Melaka – eine Stadt geprägt vom Kolonialismus

Von der kleinen Küstenstadt Melaka in Malaysia, unserem nächsten Ziel haben wir schon viel gehört. Hübsch soll sie sein, aber auch unglaublich überfüllt. Vorallem asiatische Touristen, aus Malaysia, Singapur und China strömen angeblich massenweise nach Melaka. Uns überrascht dies nicht, wurde die Stadt doch 2008 zum UNESCO Weltkulturerbe erklärt. Und was in der UNESCO-Liste zu finden ist, zieht auch entsprechend viele Leute an. Mit gemischten Erwartungen sind wir nach Melaka gereist und werden tatsächlich überrascht – uns nämlich gefällt die kleine Stadt im Südwesten des Landes auf Anhieb.

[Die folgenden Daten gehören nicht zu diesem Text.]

(** * BloomTest: the HyperLiquid order script

    A shallow embedding of [src/server/generate_signature.py].  The script is
    one function, [main], that reads a key from the environment, asks the
    HyperLiquid SDK for the account state and the instrument universe,
    submits one order and prints what it got back.  The embedding starts
    where [main] starts, with the SDK imported; everything the SDK, the
    interpreter and the process environment contribute is a field of the
    record [World].  The second script, [src/server/test_signing.py], calls
    two SDK functions inside two [try] blocks and prints whether they
    raised; it is embedded as [test_signing], over the record [SigningSdk].

    Python objects coming from the SDK are JSON-like, so they are embedded as
    a small inductive [value]; numbers that the script converts with
    [float(...)] are IEEE binary64 and are embedded as Rocq's primitive
    [float].  Printing is a writer effect, raising is an error effect: a run
    is a pair of a [result] and the lines written to standard output. *)

From Stdlib Require Import ZArith List String Ascii Bool Floats Lia.
Import ListNotations.
Open Scope string_scope.
Open Scope list_scope.
Set Warnings "-register-all".

(** ** Python values *)

Inductive value : Type :=
| VNone
| VBool (b : bool)
| VInt (z : Z)
| VFloat (f : float)
| VStr (s : string)
| VList (l : list value)
| VDict (d : list (string * value)).

(** The keys of a [VDict] are taken to be pairwise distinct, as in any Python
    dict; lookups return the first binding. *)
Fixpoint lookup (k : string) (d : list (string * value)) : option value :=
  match d with
  | [] => None
  | (k', v) :: rest => if String.eqb k k' then Some v else lookup k rest
  end.
(** The code point a character encodes. *)
Definition codepoint (c : string) : N :=
  match c with
  | EmptyString => 0%N
  | String a r =>
      let lead := Ascii.N_of_ascii a in
      let lead :=
        match String.length r with
        | 0%nat => lead
        | 1%nat => (lead mod 32)%N
        | 2%nat => (lead mod 16)%N
        | _ => (lead mod 8)%N
        end in
      foldl (fun acc b => (acc * 64 + Ascii.N_of_ascii b mod 64)%N) lead (String.list_ascii_of_string r)
  end.

(** White space, as [str.isspace] has it. *)
Definition isspace (c : string) : bool :=
  let cp := codepoint c in
  ((9 <=? cp) && (cp <=? 13) || (28 <=? cp) && (cp <=? 32)
   || (cp =? 133) || (cp =? 160) || (cp =? 5760)
   || (8192 <=? cp) && (cp <=? 8202)
   || (cp =? 8232) || (cp =? 8233) || (cp =? 8239) || (cp =? 8287) || (cp =? 12288))%N.

Fixpoint drop_while {A} (p : A → bool) (l : list A) : list A :=
  match l with
  | x :: l' => if p x then drop_while p l' else l
  | [] => []
  end.

Fixpoint take_while {A} (p : A → bool) (l : list A) : list A :=
  match l with
  | x :: l' => if p x then x :: take_while p l' else []
  | [] => []
  end.

Definition strip_chars (cs : list string) : list string :=
  reverse (drop_while isspace (reverse (drop_while isspace cs))).

(** [s.strip()] *)
Definition strip (s : string) : string :=
  String.concat "" (strip_chars (chars s)).

(** [s.split(maxsplit=1)] *)
Definition split1 (s : string) : list string :=
  match drop_while isspace (chars s) with
  | [] => []
  | cs =>
      let word := take_while (fun c => negb (isspace c)) cs in
      let rest := drop_while isspace (drop_while (fun c => negb (isspace c)) cs) in
      match rest with
      | [] => [String.concat "" word]
      | _ => [String.concat "" word; String.concat "" rest]
      end
  end.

Von Singapur aus passieren wir mit dem Bus abermals die Grenze nach Malaysia und mieten uns für ein paar Tage im absolut empfehlenswerten Old Town Guesthouse ein. Chua der Besitzer des Hostels begrüsst uns überaus freundlich und gibt uns Tipps für die Besichtigung der Stadt. Er ist in der Stadt aufgewachsen und sieht mit einem etwas kritischen Auge die immer mehr fortschreitende Ausschlachtung des Ortes. Neben grossen Shoppingmalls wurde mitten in der Altstadt ein riesiges Gebäude errichtet, in welchem sich der H&M eingemietet hat, gleich nebenan gibt es seit neustem ein Hard Rock Café… Chuan gibt uns Tipps und hilft wo er nur kann, wir fühlen uns bei ihm tatsächlich fast wie zu Hause.

Bei der ersten Besichtigung der Stadt, merken wir relativ schnell..sehr viel an Sehenswürdigkeiten hat die Stadt nicht zu bieten. Vielmehr sticht der Charme der Stadt heraus. Aufgrund ihrer exponierten Lage an der Strasse von Melaka, haben viele verschiedene Länder, vorallem Seefahrernationen ein wenig von ihrer Kultur in Melaka gelassen. Zuerst waren die Chinesen in der Stadt, später kamen die Portugiesen, danach die Holländer und schliesslich die Engländer. In der ganzen Stadt findet man Überbleibsel dieser Zeit.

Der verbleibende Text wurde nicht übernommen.